§ **PROBLEM**
Among the entries below, extract exactly the lines that run from the one with "assert (heap d5" through the one with "Proof. by vm_compute. Qed.", both ends included.

§ **INPUT FOR THIS TASK**
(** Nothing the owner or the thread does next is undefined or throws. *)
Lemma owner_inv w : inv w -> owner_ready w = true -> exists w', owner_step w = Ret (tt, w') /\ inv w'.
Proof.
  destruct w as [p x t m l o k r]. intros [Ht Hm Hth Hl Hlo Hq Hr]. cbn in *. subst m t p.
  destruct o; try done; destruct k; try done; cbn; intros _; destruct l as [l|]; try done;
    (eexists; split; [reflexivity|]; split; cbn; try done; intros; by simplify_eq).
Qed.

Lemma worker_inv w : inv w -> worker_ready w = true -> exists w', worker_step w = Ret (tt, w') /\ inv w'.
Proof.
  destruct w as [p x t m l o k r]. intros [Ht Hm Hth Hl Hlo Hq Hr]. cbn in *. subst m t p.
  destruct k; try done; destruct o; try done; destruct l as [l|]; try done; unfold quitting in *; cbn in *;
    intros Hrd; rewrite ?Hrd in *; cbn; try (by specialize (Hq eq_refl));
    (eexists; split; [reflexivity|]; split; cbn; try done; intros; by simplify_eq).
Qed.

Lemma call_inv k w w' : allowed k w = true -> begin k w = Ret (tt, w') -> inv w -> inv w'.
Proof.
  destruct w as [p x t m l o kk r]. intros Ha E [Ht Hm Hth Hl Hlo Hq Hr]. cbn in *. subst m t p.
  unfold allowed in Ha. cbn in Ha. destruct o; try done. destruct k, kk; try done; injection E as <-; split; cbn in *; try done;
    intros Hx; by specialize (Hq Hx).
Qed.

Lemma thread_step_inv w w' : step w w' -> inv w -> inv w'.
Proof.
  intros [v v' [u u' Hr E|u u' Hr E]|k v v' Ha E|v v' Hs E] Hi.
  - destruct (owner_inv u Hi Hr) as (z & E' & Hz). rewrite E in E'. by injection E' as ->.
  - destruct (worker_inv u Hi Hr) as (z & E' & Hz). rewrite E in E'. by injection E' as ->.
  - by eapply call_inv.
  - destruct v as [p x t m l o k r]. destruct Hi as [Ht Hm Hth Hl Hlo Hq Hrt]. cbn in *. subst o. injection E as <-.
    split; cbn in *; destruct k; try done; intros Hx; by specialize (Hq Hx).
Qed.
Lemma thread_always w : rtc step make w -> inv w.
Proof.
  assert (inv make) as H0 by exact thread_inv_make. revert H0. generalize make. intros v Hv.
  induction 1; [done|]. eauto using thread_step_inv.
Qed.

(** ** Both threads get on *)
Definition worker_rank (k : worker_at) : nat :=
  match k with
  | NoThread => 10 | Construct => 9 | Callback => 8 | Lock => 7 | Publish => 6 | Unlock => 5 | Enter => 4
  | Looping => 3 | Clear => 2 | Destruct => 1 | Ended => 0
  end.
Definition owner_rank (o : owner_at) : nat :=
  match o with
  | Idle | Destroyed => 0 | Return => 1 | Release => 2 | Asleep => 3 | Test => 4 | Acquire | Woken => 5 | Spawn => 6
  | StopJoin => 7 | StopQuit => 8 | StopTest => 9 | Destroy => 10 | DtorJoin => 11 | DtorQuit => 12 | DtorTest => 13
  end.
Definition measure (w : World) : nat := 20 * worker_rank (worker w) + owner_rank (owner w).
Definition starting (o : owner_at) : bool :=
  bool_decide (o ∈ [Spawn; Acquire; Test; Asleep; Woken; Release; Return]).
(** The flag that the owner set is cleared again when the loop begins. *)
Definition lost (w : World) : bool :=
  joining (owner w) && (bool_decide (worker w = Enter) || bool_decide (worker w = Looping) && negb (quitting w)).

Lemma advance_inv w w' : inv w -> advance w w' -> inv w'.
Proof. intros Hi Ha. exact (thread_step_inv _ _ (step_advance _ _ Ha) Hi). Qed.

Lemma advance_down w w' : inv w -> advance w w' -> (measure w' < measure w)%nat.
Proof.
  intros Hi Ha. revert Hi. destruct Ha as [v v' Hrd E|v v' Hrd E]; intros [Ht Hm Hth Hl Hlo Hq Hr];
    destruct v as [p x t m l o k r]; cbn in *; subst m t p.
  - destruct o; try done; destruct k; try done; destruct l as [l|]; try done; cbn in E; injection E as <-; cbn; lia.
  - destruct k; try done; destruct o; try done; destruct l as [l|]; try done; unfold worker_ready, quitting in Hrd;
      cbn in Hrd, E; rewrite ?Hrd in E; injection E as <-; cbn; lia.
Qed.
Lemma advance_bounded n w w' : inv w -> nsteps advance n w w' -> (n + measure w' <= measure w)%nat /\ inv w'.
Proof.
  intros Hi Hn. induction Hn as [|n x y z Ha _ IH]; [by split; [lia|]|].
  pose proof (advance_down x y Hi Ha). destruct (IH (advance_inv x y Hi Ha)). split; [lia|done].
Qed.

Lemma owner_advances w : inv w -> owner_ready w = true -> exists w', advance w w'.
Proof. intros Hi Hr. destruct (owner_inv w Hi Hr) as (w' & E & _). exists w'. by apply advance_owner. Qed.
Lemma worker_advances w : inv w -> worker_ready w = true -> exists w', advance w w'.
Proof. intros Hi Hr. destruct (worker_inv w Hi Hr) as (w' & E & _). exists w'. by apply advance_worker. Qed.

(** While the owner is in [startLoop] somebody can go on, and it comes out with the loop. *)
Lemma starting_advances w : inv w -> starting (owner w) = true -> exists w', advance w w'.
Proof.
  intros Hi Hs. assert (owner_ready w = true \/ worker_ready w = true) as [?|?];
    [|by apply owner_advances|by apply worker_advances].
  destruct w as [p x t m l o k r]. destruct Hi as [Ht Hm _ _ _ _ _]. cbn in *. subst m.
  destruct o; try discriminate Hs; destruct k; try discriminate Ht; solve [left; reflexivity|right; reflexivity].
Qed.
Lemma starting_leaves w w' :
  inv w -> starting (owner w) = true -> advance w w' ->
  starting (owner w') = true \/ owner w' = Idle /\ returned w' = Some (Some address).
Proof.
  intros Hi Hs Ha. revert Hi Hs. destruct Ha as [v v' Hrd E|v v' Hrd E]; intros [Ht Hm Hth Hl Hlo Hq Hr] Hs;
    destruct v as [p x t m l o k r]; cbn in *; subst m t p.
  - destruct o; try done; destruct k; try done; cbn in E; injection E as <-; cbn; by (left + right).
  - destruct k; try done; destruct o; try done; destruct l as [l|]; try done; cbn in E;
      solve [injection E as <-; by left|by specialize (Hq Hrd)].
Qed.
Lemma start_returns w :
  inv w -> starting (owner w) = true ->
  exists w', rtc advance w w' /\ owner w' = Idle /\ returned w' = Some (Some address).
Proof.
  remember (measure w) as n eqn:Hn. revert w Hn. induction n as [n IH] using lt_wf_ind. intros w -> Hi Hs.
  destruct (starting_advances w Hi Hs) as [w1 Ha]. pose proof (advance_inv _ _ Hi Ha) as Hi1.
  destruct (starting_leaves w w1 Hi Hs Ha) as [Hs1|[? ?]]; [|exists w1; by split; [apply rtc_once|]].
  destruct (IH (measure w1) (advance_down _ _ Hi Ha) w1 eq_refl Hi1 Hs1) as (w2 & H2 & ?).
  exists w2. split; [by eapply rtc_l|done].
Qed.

--

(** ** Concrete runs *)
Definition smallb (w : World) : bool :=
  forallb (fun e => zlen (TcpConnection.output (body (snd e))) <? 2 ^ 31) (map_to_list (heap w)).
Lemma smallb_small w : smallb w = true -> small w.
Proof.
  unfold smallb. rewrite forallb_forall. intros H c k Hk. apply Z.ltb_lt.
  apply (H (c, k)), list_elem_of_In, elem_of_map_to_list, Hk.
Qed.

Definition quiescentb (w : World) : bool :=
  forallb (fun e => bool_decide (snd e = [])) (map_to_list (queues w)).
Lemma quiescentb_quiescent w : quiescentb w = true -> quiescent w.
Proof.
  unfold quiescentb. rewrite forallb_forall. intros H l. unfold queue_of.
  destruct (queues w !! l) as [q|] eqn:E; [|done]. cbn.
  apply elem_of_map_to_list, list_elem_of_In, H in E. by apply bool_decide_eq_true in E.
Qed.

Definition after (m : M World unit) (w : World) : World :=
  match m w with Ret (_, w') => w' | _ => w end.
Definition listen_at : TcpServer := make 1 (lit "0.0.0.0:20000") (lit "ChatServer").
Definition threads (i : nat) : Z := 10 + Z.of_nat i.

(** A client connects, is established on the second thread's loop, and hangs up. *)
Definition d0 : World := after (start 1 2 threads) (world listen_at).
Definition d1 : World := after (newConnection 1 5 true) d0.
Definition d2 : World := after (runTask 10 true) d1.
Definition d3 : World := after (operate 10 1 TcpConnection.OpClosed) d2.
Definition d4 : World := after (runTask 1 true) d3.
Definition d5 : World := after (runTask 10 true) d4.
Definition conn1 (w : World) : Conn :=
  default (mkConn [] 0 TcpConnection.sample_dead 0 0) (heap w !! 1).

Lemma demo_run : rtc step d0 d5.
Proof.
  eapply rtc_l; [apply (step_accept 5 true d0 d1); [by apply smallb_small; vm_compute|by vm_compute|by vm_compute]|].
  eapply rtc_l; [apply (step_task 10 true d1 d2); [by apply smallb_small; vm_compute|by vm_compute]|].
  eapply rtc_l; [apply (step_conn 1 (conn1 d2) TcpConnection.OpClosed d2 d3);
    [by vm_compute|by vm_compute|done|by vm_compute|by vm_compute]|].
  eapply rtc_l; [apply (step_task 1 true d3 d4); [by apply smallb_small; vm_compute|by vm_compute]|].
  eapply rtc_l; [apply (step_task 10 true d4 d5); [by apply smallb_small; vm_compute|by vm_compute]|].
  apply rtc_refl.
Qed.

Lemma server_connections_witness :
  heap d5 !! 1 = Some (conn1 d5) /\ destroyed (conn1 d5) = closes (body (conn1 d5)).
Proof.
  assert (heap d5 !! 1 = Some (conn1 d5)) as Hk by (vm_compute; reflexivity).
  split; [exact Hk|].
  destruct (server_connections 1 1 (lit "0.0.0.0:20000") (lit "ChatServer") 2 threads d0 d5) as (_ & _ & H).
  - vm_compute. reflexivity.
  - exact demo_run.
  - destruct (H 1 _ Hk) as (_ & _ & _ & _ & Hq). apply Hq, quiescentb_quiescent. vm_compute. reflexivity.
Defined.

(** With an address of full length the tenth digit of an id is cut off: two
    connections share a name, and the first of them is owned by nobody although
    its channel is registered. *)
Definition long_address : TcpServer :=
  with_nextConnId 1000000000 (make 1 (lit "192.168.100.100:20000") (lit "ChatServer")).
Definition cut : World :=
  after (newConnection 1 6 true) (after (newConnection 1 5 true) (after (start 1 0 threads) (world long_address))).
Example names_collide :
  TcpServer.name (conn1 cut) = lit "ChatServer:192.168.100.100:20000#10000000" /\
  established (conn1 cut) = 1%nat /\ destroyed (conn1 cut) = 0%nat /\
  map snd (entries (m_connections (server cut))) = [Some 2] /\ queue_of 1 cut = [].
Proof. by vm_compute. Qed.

§ **ANSWER BOX**
  assert (heap d5 !! 1 = Some (conn1 d5)) as Hk by (vm_compute; reflexivity).
  split; [exact Hk|].
  destruct (server_connections 1 1 (lit "0.0.0.0:20000") (lit "ChatServer") 2 threads d0 d5) as (_ & _ & H).
  - vm_compute. reflexivity.
  - exact demo_run.
  - destruct (H 1 _ Hk) as (_ & _ & _ & _ & Hq). apply Hq, quiescentb_quiescent. vm_compute. reflexivity.
Defined.

(** With an address of full length the tenth digit of an id is cut off: two
    connections share a name, and the first of them is owned by nobody although
    its channel is registered. *)
Definition long_address : TcpServer :=
  with_nextConnId 1000000000 (make 1 (lit "192.168.100.100:20000") (lit "ChatServer")).
Definition cut : World :=
  after (newConnection 1 6 true) (after (newConnection 1 5 true) (after (start 1 0 threads) (world long_address))).
Example names_collide :
  TcpServer.name (conn1 cut) = lit "ChatServer:192.168.100.100:20000#10000000" /\
  established (conn1 cut) = 1%nat /\ destroyed (conn1 cut) = 0%nat /\
  map snd (entries (m_connections (server cut))) = [Some 2] /\ queue_of 1 cut = [].
Proof. by vm_compute. Qed.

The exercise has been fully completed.